第37話
「らんぼうなのは、いけないんだよー」
「バルドゥルさん……」
驚いたのは吾輩だけではない。エリスは扉を粗雑に扱ったことに苦言を呈しているし、リットも呆れ顔だ。
「あ、や、エリスお嬢様、申し訳ねぇです……」
「あやまれてえらい」
この町の人間らしい、優雅さには欠けるが誠実さは感じられる態度でバルドゥルが謝ると、エリスはにこにこと嬉しそうにしている。他者に寛容であるのは良いことだ。
「それで、吾輩に用事ということは……、あの農場の件だな?」
「あ、お、おう。そうだその事だよ」
先ほどの剣幕を考えると、もしかすると良くない結果となってしまったのか? 精霊から聞いたことを伝えただけではあるが……、バルドゥルへと伝えたのは間違いなく吾輩の口からだ。責任から逃れる訳にはいくまい。
と、覚悟を固めたところで、リットがすっと近寄ってきていたことに気付く。エリスへの授業を中断して何をやっている、こやつは?
「バルドゥルさん、タヌキ様に何用でしょうか? 場合によっては、私が相手になりますが……」
一聴すると忙しい社長に代わって用件を聞く秘書といった風情だが、『相手になる』のあたりにそこはかとない不穏さが漂っている。
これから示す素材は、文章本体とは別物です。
(** The queue takes a reference on the node, the node one on the queue. *)
Lemma inv_associated w q x st d refs p n w' x' :
  inv w q x st d refs → contents w !! p = Some n → p ∉ markers x → dropped n = false →
  n_readiness_queue n = None → queue_ok w' q x' st d →
  markers x' = markers x → q_strong x' = q_strong x + 1 → q_strong x + 1 < 2 ^ 64 →
  contents w' = <[p := associated q n]> (contents w) →
  inv w' q x' st d refs.
Proof.
  intros [Hq Hmk Hn Hd Hh Hs Hb] En Hm Hdr Enq Hq' Em Es Hov Ec.
  pose proof (Hn p n En Hm) as Hok. destruct Hok as [Hw Hl Hr Hf Ho].
  destruct (Hf Enq) as (Hhere & Hpos & Erc & _ & Hqd).
  split; rewrite ?Em, ?Es, ?Ec; try done.
  - intros y ny. destruct (decide (y = p)) as [->|Hne]; [done|].
    rewrite lookup_insert_ne by done. apply Hmk.
  - intros y ny. destruct (decide (y = p)) as [->|Hne].
    + rewrite lookup_insert_eq. intros [= <-] _. split; try done.
      intros _. unfold dropped, queued in *.
      cbn [associated with_ref with_queue n_state n_ref_count]. rewrite Hdr. cbn [andb].
      split; [lia|]. split; [lia|]. split; [done|]. rewrite Hhere. destruct (RS.is_queued (n_state n)); [|done].
      by specialize (Hqd eq_refl); rewrite Hdr in Hqd.
    + rewrite lookup_insert_ne by done. apply Hn.
  - intros y Hy. destruct (Hd y Hy) as (ny & Ey & Eq). destruct (decide (y = p)) as [->|Hne].
    + rewrite lookup_insert_eq. by eexists.
    + rewrite lookup_insert_ne by done. eauto.
  - intros y Hy. destruct (Hh y Hy) as [? Hl']. split; [done|].
    destruct (decide (y = p)) as [->|Hne]; [rewrite lookup_insert_eq; eauto|].
    by rewrite lookup_insert_ne by done.
  - rewrite Hs. rewrite (size_held_delete q _ p n En).
    rewrite (size_held_delete q (<[p := associated q n]> _) p (associated q n)) by apply lookup_insert_eq.
    rewrite delete_insert_eq. rewrite decide_False by (rewrite Enq; done).
    rewrite decide_True by done. lia.
Qed.

Lemma associate_ok w q x st d refs p n :
  inv w q x st d refs → contents w !! p = Some n → p ∉ markers x → dropped n = false →
  (n_readiness_queue n = None → q_strong x + 1 < 2 ^ 64) →
  match n_readiness_queue n with
  | Some q' => associate p q w = Done (if q' =? q then IoOk () else IoErr (OtherError 0), w)
  | None => ∃ w' x', associate p q w = Done (IoOk (), w') ∧ inv w' q x' st d refs ∧
      contents w' = <[p := associated q n]> (contents w) ∧ markers x' = markers x ∧
      q_awakener x' = q_awakener x ∧ w_queues w' = <[q := x']> (w_queues w)
  end.
Proof.
  intros Hi En Hm Hdr Hov. pose proof (iv_queue _ _ _ _ _ _ Hi) as Hq.
  destruct (contents_node _ _ _ En) as (m & Em & Est).
  pose proof (iv_nodes _ _ _ _ _ _ Hi p n En Hm) as Hok.
  assert (n_readiness_queue m = n_readiness_queue n) as Emq by (by rewrite <- Est).
  unfold associate. destruct (n_readiness_queue n) as [q'|] eqn:Enq.
  - step by by apply node_at_Done. by rewrite Emq.
  - destruct (no_free _ _ _ _ Hok Enq) as (_ & _ & Erc & _).
    pose proof (no_refs _ _ _ _ Hok) as Hrl.
    assert (n_ref_count m = n_ref_count n) as Emr by (by rewrite <- Est).
    set (m' := with_ref (n_ref_count m + 1) (with_queue (Some q) m)).
    destruct (set_node_ok w q x st d p m m' Hq Em eq_refl) as (_ & Hq1 & Ec1 & _).
    pose proof (lk_queue _ _ _ _ (qo_linked _ _ _ _ _ Hq)) as Hx.
    pose proof (queue_ok_strong _ q x st d (q_strong x + 1) Hq1) as Hq2.
    eexists _, (with_strong (q_strong x + 1) x). split.
    + step by by apply node_at_Done. rewrite Emq. step by by apply node_at_Done. rewrite Emq.
      step by reflexivity. step by (apply node_at_Done; cbn; apply lookup_insert_eq).
      step by reflexivity. cbn [w_nodes w_queues]. rewrite insert_insert_eq.
      rewrite fetch_add1_small by (cbn; rewrite Emr, Erc; lia).
      unfold arc_clone. erewrite stm_step.
      2:{ step by (apply queue_at_Done; exact Hx). rewrite fetch_add1_small by (specialize (Hov eq_refl); lia). reflexivity. }
      reflexivity.
    + assert (contents (mkWorld (<[p:=m']> (w_nodes w)) (<[q:=with_strong (q_strong x + 1) x]> (w_queues w)))
        = <[p := associated q n]> (contents w)) as Ec.
      { rewrite contents_set. f_equal. unfold associated. rewrite <- Emr.
        exact (f_equal (λ z, with_ref (n_ref_count m + 1) (with_queue (Some q) z)) Est). }
      split; [|by split_and!].
      eapply (inv_associated w q x st d refs p n); try done. specialize (Hov eq_refl). lia.
Qed.
(** ** Cloning *)

Lemma inner_clone_ok w q x st d refs p n :
  inv w q x st d refs → contents w !! p = Some n → p ∉ markers x → 0 < refs p →
  n_ref_count n <= MAX_REFCOUNT →
  n_readiness_queue n = None ∨ n_readiness_queue n = Some q →
  ∃ w', inner_clone p w = Done (p, w') ∧ inv w' q x st d (set_refs refs p (refs p + 1)) ∧
    contents w' = <[p := with_ref (n_ref_count n + 1) n]> (contents w) ∧ w_queues w' = w_queues w.
Proof.
  intros Hi En Hm Hr Hmax Hnq. pose proof (iv_queue _ _ _ _ _ _ Hi) as Hq.
  pose proof (iv_nodes _ _ _ _ _ _ Hi p n En Hm) as Hok.
  destruct (contents_node _ _ _ En) as (m & Em & Est).
  assert (n_ref_count m = n_ref_count n) as Emr by (by rewrite <- Est).
  assert (MAX_REFCOUNT = 2 ^ 63 - 1) as Emax by done.
  set (m' := with_ref (n_ref_count n + 1) m).
  destruct (set_node_ok w q x st d p m m' Hq Em eq_refl) as (E & Hq' & Ec & _).
  assert (strip m' = with_ref (n_ref_count n + 1) n) as Em'
    by exact (f_equal (with_ref (n_ref_count n + 1)) Est).
  rewrite Em' in Ec. eexists. split; [|split; [|split; [exact Ec|done]]].
  - unfold inner_clone. step by by apply node_at_Done.
    rewrite Emr, fetch_add1_small by lia. step by exact E.
    assert (N.land (n_ref_count n) (not64 MAX_REFCOUNT) = 0) as ->; [|done].
    apply N.bits_inj_iff. intros i. rewrite N.land_spec, not64_testbit, N.bits_0.
    change MAX_REFCOUNT with (N.ones 63). rewrite ones_testbit. change word_bits with 64.
    destruct (i <? 63) eqn:Ei; nbool.
    + by rewrite (proj2 (N.ltb_lt _ _)), xorb_nilpotent, andb_false_r by lia.
    + rewrite (small_testbit _ 63); [done| |done]. lia.
  - destruct Hok as [Hw Hl Hrl Hf Ho].
    assert (refs p <= n_ref_count n) as Hle.
    { destruct Hnq as [E1|E1]; [destruct (Hf E1) as (_ & _ & ? & _); lia|].
      destruct (Ho E1) as (? & _). lia. }
    eapply (inv_update w q x st d refs); try done.
    + intros y Hy. by rewrite set_refs_ne.
    + rewrite set_refs_eq. split; try done; [lia| |].
      * intros Enq. destruct (Hf Enq) as (? & ? & ? & ? & ?). cbn.
        split; [done|]. split; [lia|]. split; [lia|done].
      * intros Enq. destruct (Ho Enq) as (Erc & Hpos & Hst'). unfold dropped, queued in *. cbn.
        split; [destruct (_ && _); lia|]. split; [lia|]. destruct (RS.is_dropped (n_state n)); [done|].
        destruct Hst'. split; [lia|done].
    + intros Hd. by destruct (iv_data _ _ _ _ _ _ Hi p Hd) as (n1 & ? & ?); simplify_eq.
Qed.

(** ** Dropping a registration *)

Definition flagged (s : ReadinessState) : ReadinessState :=
  mkRS (N.lor (rs_0 s) (N.lor DROPPED_MASK QUEUED_MASK)).

Lemma flagged_spec s :
  wf_word s → RS.is_dropped s = false →
  AtomicState.flag_as_dropped s = Done (negb (RS.is_queued s), flagged s) ∧ wf_word (flagged s) ∧
  fields (flagged s) = with_dropped true (with_queued true (fields s)).
Proof.
  intros Hwf Hd. destruct (flag_as_dropped_fields s Hd) as (s' & E & Ef & E0).
  assert (s' = flagged s) as ->.
  { unfold AtomicState.flag_as_dropped in E. rewrite Hd in E. by injection E. }
  split; [done|]. split; [by eapply wf_flag_as_dropped|done].
Qed.

(** The queue a dropped node is put in, once more if it was not in it. *)
Definition drop_queue n d p : list ptr :=
  if negb (queued n) && bool_decide (is_Some (n_readiness_queue n)) then d ++ [p] else d.

Lemma inv_flagged w q x st d refs w' x' p n :
  inv w q x st d refs → contents w !! p = Some n → p ∉ markers x → dropped n = false →
  n_readiness_queue n = None ∨ n_readiness_queue n = Some q →
  queue_ok w' q x' st (drop_queue n d p) → markers x' = markers x → q_strong x' = q_strong x →
  contents w' = <[p := with_state (flagged (n_state n)) n]> (contents w) →
  inv w' q x' st (drop_queue n d p) refs.
Proof.
  intros Hi En Hm Hdr Hnq Hq' Emk Es Ec.
  pose proof (iv_nodes _ _ _ _ _ _ Hi p n En Hm) as Hok. pose proof Hok as [Hw Hl Hrl Hf Ho].
  destruct (flagged_spec (n_state n) Hw Hdr) as (_ & Hwf & Ef).
  assert (RS.is_dropped (flagged (n_state n)) = true ∧ RS.is_queued (flagged (n_state n)) = true ∧
    RS.interest (flagged (n_state n)) = RS.interest (n_state n)) as (F1 & F2 & F3).
  { split; [by apply (f_equal f_dropped) in Ef|]. split; [by apply (f_equal f_queued) in Ef|].
    apply Ready_ext. by apply (f_equal f_interest) in Ef. }
  assert (∀ y, y ∈ drop_queue n d p ↔ y ∈ d ∨ y = p ∧ queued n = false ∧ is_Some (n_readiness_queue n)) as Hin.
  { intros y. unfold drop_queue. destruct (queued n); cbn [negb andb]; [intuition congruence|].
    destruct (decide (is_Some (n_readiness_queue n))) as [Hs|Hs];
      [rewrite bool_decide_eq_true_2, elem_of_app, list_elem_of_singleton by done|
       rewrite bool_decide_eq_false_2 by done].
    - split; [intros [?|?]; [by left|by right]|intros [?|(? & _ & _)]; [by left|by right]].
    - split; [by left|intros [?|(_ & _ & ?)]; [done|contradiction]]. }
  eapply (inv_update w q x st d refs); try done.
  - intros y Hy. split; [|done]. rewrite Hin. tauto.
  - split; [exact Hwf|exact Hl|exact Hrl| |].
    + intros Enq. destruct (Hf Enq) as (Hh & ? & ? & ? & _). unfold queued, dropped. cbn.
      rewrite F1, F3. split; [|done]. apply bool_decide_eq_false_2. rewrite Hin.
      intros [Hd|(_ & _ & [? ?])]; [by rewrite bool_decide_eq_true_2 in Hh|].
      cbn in Enq. congruence.
    + intros Enq. destruct (Ho Enq) as (Erc & Hpos & Hst). unfold queued, dropped in *. cbn.
      rewrite F1, F2. rewrite Hdr in Erc, Hst. destruct Hst as [_ Hqh].
      split; [|done]. rewrite bool_decide_eq_true_2; [done|]. rewrite Hin.
      cbn in Enq. destruct (RS.is_queued (n_state n)); [left|right].
      * symmetry in Hqh. by apply bool_decide_eq_true in Hqh.
      * split; [done|]. rewrite Enq. split; [done|eauto].
  - intros [Hd|(_ & _ & Hs)]%Hin.
    + by destruct (iv_data _ _ _ _ _ _ Hi p Hd) as (n1 & ? & ?); simplify_eq.
    + destruct Hnq as [E|]; [|done]. rewrite E in Hs. by destruct Hs.
Qed.

Lemma drop_not_in w q x st d refs p n :
  inv w q x st d refs → contents w !! p = Some n → p ∉ markers x → dropped n = false →
  queued n = false → p ∉ d.
Proof.
  intros Hi En Hm Hdr Hqd Hd. destruct (iv_data _ _ _ _ _ _ Hi p Hd) as (n1 & E1 & Eq). simplify_eq.
  pose proof (iv_nodes _ _ _ _ _ _ Hi p n En Hm) as Hok.
  destruct (no_owned _ _ _ _ Hok Eq) as (_ & _ & Hst). rewrite Hdr in Hst.
  destruct Hst as [_ Hq]. rewrite bool_decide_eq_true_2 in Hq by done. congruence.
Qed.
というか、リットの目が据わっている。苦情の気配を感じ取ってなのだろうが、これでは吾輩の方が迷惑者ではないか。
「リット、エリスへの授業はどうした? まだ終わっていないのだろう? 子供への教導を疎かにするのは、感心せんな」
「はい…………」
吾輩が少しきつめに言ってやると、リットはすごすごと戻っていった。その際にバルドゥルにはもう目もくれなかったあたり、闇が深まっているようにも感じるのだが……。